Intel reveals the 2 chips key to scaling Mobileye's autonomous car vision

Intel and Mobileye have developed a pair of new sensors for autonomous vehicles, aiming to bring radar and LIDAR down in price and help power driverless cars that can train each other to deal with new locations. Announced at CES 2021, the new sensors look to tackle one of the biggest hurdles for making autonomous vehicles more prevalent, by bringing down the cost of the comprehensive sensor suites that they use to see the world around them.

That's long been a barrier, even with advances in solid-state LIDAR and other sensor types. Though we're a long way from the huge, spinning laser range-finders mounted to the top of earlier autonomous vehicle prototypes, the reality is that even a handful of modern LIDAR sensors can add hugely to the bill of materials for a vehicle.

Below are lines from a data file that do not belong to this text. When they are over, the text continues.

Lemma collectProposalResponses_loop tprs (rs : list bytes) :
  foldl (fun acc tpr => acc ← acc;
           collectProposalResponses_iteration (Target := Target) acc tpr)
    (mret rs) tprs =
    ([], if forallb has_payload tprs then Returns (rs ++ omap payload_of tprs)
         else Panics nil_dereference).
Proof.
  revert rs. induction tprs as [|tpr tprs IH]; intros rs.
  - simpl. by rewrite app_nil_r.
  - cbn [foldl]. rewrite mret_bind.
    unfold collectProposalResponses_iteration. rewrite response_payload_eq.
    unfold has_payload. cbn [forallb omap list_omap].
    destruct (payload_of tpr) as [payload|]; simpl.
    + change ([], Returns (rs ++ [payload])) with (mret (M := Go) (rs ++ [payload])).
      rewrite IH. by rewrite <- app_assoc.
    + clear. induction tprs as [|x tprs IH]; [reflexivity|]. simpl. exact IH.
Qed.

(** X14. collectProposalResponses returns the payloads of the responses,
    one for each and in their order, and calls no collaborator; it
    panics when a response carries no payload message. *)
Theorem collectProposalResponses_run tprs :
  collectProposalResponses (Target := Target) tprs =
    ([], if forallb has_payload tprs then Returns (omap payload_of tprs)
         else Panics nil_dereference) /\
  (forallb has_payload tprs = true ->
   length (omap payload_of tprs) = length tprs /\
   forall i tpr, tprs !! i = Some tpr -> omap payload_of tprs !! i = payload_of tpr).
Proof.
  split; [apply (collectProposalResponses_loop tprs [])|].
  induction tprs as [|tpr tprs IH]; [by split; [|intros ? ? [=]]|].
  cbn [forallb]. intros [Hp Hl]%andb_true_iff. destruct (IH Hl) as [Hlen Hnth].
  unfold has_payload in Hp. cbn [omap list_omap].
  destruct (payload_of tpr) as [payload|] eqn:Htpr; [|discriminate].
  split; [simpl; by rewrite Hlen|].
  intros [|i] x; simpl; [by intros [= <-]|apply Hnth].
Qed.
End ReadFacts.

(** ** The configuration query, end to end *)

Section ConfigFacts.
Context {Target ReqCtx ClientCtx TxnHeader Proposal : Type}.
Context {ConfigEnvelope : Type}.
Context {transport : Transport Target ReqCtx ClientCtx TxnHeader Proposal}
        {builders : RequestBuilders}.
Context {Block_msg : ProtoMessage Block}
        {Envelope_msg : ProtoMessage Envelope}
        {Payload_msg : ProtoMessage Payload}
        {ChannelHeader_msg : ProtoMessage ChannelHeader}
        {ConfigEnvelope_msg : ProtoMessage ConfigEnvelope}.

Local Abbreviation TPR := TransactionProposalResponse.
Local Abbreviation Go := (M (Event Target)).
Local Abbreviation QueryConfigBlock := (QueryConfigBlock (Target := Target) ConfigEnvelope).
Local Abbreviation after_Match := (after_Match (Target := Target) ConfigEnvelope).
Local Abbreviation createConfigEnvelope :=
  (createConfigEnvelope (Target := Target) ConfigEnvelope).
Local Abbreviation queryChaincode := (queryChaincode (Target := Target)).

Implicit Types (c : Ledger) (reqCtx : ReqCtx) (targets : list Target).
Implicit Types (verifier : option ResponseVerifier) (v : ResponseVerifier).
Implicit Types (tprs : list TPR) (err : error).

(** The extraction reads the first data entry of the first response and
    nothing else; without such an entry it panics. *)
Lemma after_Match_eq tprs :
  match first_data_entry tprs with
  | Some data0 => after_Match tprs = createConfigEnvelope data0
  | None => exists p, after_Match tprs = ([], Panics p)
  end.
Proof.
  unfold first_data_entry, after_Match, createCommonBlock, response_payload,
    decoded_with, payload_of.
  destruct (tprs !! 0) as [tpr0|] eqn:H0; run_go; rewrite H0; [|eauto].
  destruct (GetResponse (ProposalResponse tpr0)) as [r|]; run_go; [|eauto].
  destruct (proto_Unmarshal (Response_Payload r)) as [block|]; run_go; [|eauto].
  destruct (Block_Data block) as [d|]; run_go; [|eauto].
  destruct (BlockData_Data d !! 0) as [data0|]; run_go; [|eauto].
  by destruct (createConfigEnvelope data0).
Qed.

(** X15. QueryConfigBlock returns an artifact exactly when there is a
    target, there is a verifier, its Match accepts the filtered set, the
    first response of the set decodes to a block with a first data entry,
    and the unwrap of that entry returns the artifact. The other
    responses and the other data entries are not read. *)
Theorem QueryConfigBlock_artifact_iff c reqCtx targets verifier cfg e :
  value (QueryConfigBlock c reqCtx targets verifier) = Returns (Some cfg, e) <->
  targets <> [] /\
  exists v tprs err data0,
    verifier = Some v /\
    value (queryChaincode reqCtx (chName c)
             (createConfigBlockInvokeRequest (chName c)) targets verifier) =
      Returns (tprs, err) /\
    Match v tprs = None /\
    first_data_entry tprs = Some data0 /\
    value (createConfigEnvelope data0) = Returns (Some cfg, e).
Proof.
  destruct targets as [|t targets].
  { split; [discriminate|by intros [? _]]. }
  destruct (queryChaincode_returns (Target := Target) reqCtx (chName c)
              (createConfigBlockInvokeRequest (chName c)) (t :: targets) verifier)
    as (tprs & err & Hq).
  rewrite (QueryConfigBlock_cases c reqCtx (t :: targets) verifier tprs err
             ltac:(done) Hq).
  pose proof (after_Match_eq tprs) as Hextract.
  split.
  - destruct (not_nil err && (length tprs =? 0)%nat); [discriminate|].
    destruct verifier as [v|]; [|discriminate].
    destruct (Match v tprs) eqn:Hm; [discriminate|]. simpl.
    destruct (first_data_entry tprs) as [data0|] eqn:Hd.
    + rewrite Hextract. intros Hcfg. split; [done|].
      by exists v, tprs, err, data0.
    + destruct Hextract as [p ->]. discriminate.
  - intros (_ & v & tprs' & err' & data0 & -> & Hq' & Hm & Hd & Hcfg).
    rewrite Hq in Hq'. injection Hq' as <- <-.
    rewrite Hd in Hextract.
    assert (Hne : (length tprs =? 0)%nat = false).
    { destruct tprs; [discriminate|done]. }
    rewrite Hne, andb_false_r, Hm. simpl. by rewrite Hextract.
Qed.

(** X16. When no target answers and none fails, so that the filtered set
    is empty and the dispatch error nil, the outcome of QueryConfigBlock
    rests with the verifier: without a verifier the call panics on the
    nil interface; when Match refuses the empty set its error is
    returned; when Match accepts the empty set the call panics reading
    the first response. *)
Theorem QueryConfigBlock_empty_set c reqCtx t targets verifier :
  let q := queryChaincode reqCtx (chName c)
             (createConfigBlockInvokeRequest (chName c)) (t :: targets) verifier in
  value q = Returns ([], None) ->
  QueryConfigBlock c reqCtx (t :: targets) verifier =
    match verifier with
    | None => (trace q, Panics nil_dereference)
    | Some v =>
        match Match v [] with
        | Some e => (trace q ++ [EvMatch []], Returns (None, Some e))
        | None => (trace q ++ [EvMatch []], Panics (index_out_of_range 0 0))
        end
    end.
Proof.
  intros q Hq.
  rewrite (QueryConfigBlock_cases c reqCtx (t :: targets) verifier [] None
             ltac:(done) Hq).
  simpl. fold q. destruct verifier as [v|]; [|done].
  by destruct (Match v []).
Qed.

It's an area in which Intel, and its self-driving tech subsidiary Mobileye, believe a breakthrough has been made. A so-called LIDAR SoC will put active and passive laser elements onto a silicon chip, with the resulting "photonic integrated circuit" having 184 vertical lines of scanning, moved through optics. The result is a potentially much streamlined manufacturing process, and a smaller assembly.

Intel says that the LIDAR SoC is expected to be deployed in Mobileye autonomous vehicles by 2025. At the same time, it's also developing a software-defined imaging radar system. That combines 2304 channels, 100DB dynamic range, and 40 DBc side lobe level, Mobileye says, "to build a sensing state good enough for driving policy supporting autonomous driving."

Mobileye's approach to replacing human drivers starts out with a camera as the primary sensor. However it then layers on radar and LIDAR, working both to augment the camera-based analysis of the roadway, and to act as redundant systems should it struggle.

One advantage the company has is that Mobileye is already a supplier of advanced driver-assistance systems (ADAS) to automakers. That, the company says, means there are nearly 1 million vehicles already on the road that are acting as automated map-makers. Nearly 5 million miles of road are being tracked each day, apparently.

"To demonstrate the scalable benefits of these automatic AV maps, Mobileye will start driving its AVs in four new countries without sending specialized engineers to those new locations," Intel said today. "The company will instead send vehicles to local teams that support Mobileye customers. After appropriate training for safety, those vehicles will be able to drive. This approach was used in 2020 to enable AVs to start driving in Munich and Detroit within a few days."

That differs in approach considerably from most rivals working on autonomous vehicles. Typically, that would involve high-definition mapping of areas where driverless cars would be deployed, so that any new autonomous vehicles have a pre-existing understanding of the road network and potential areas of hazard.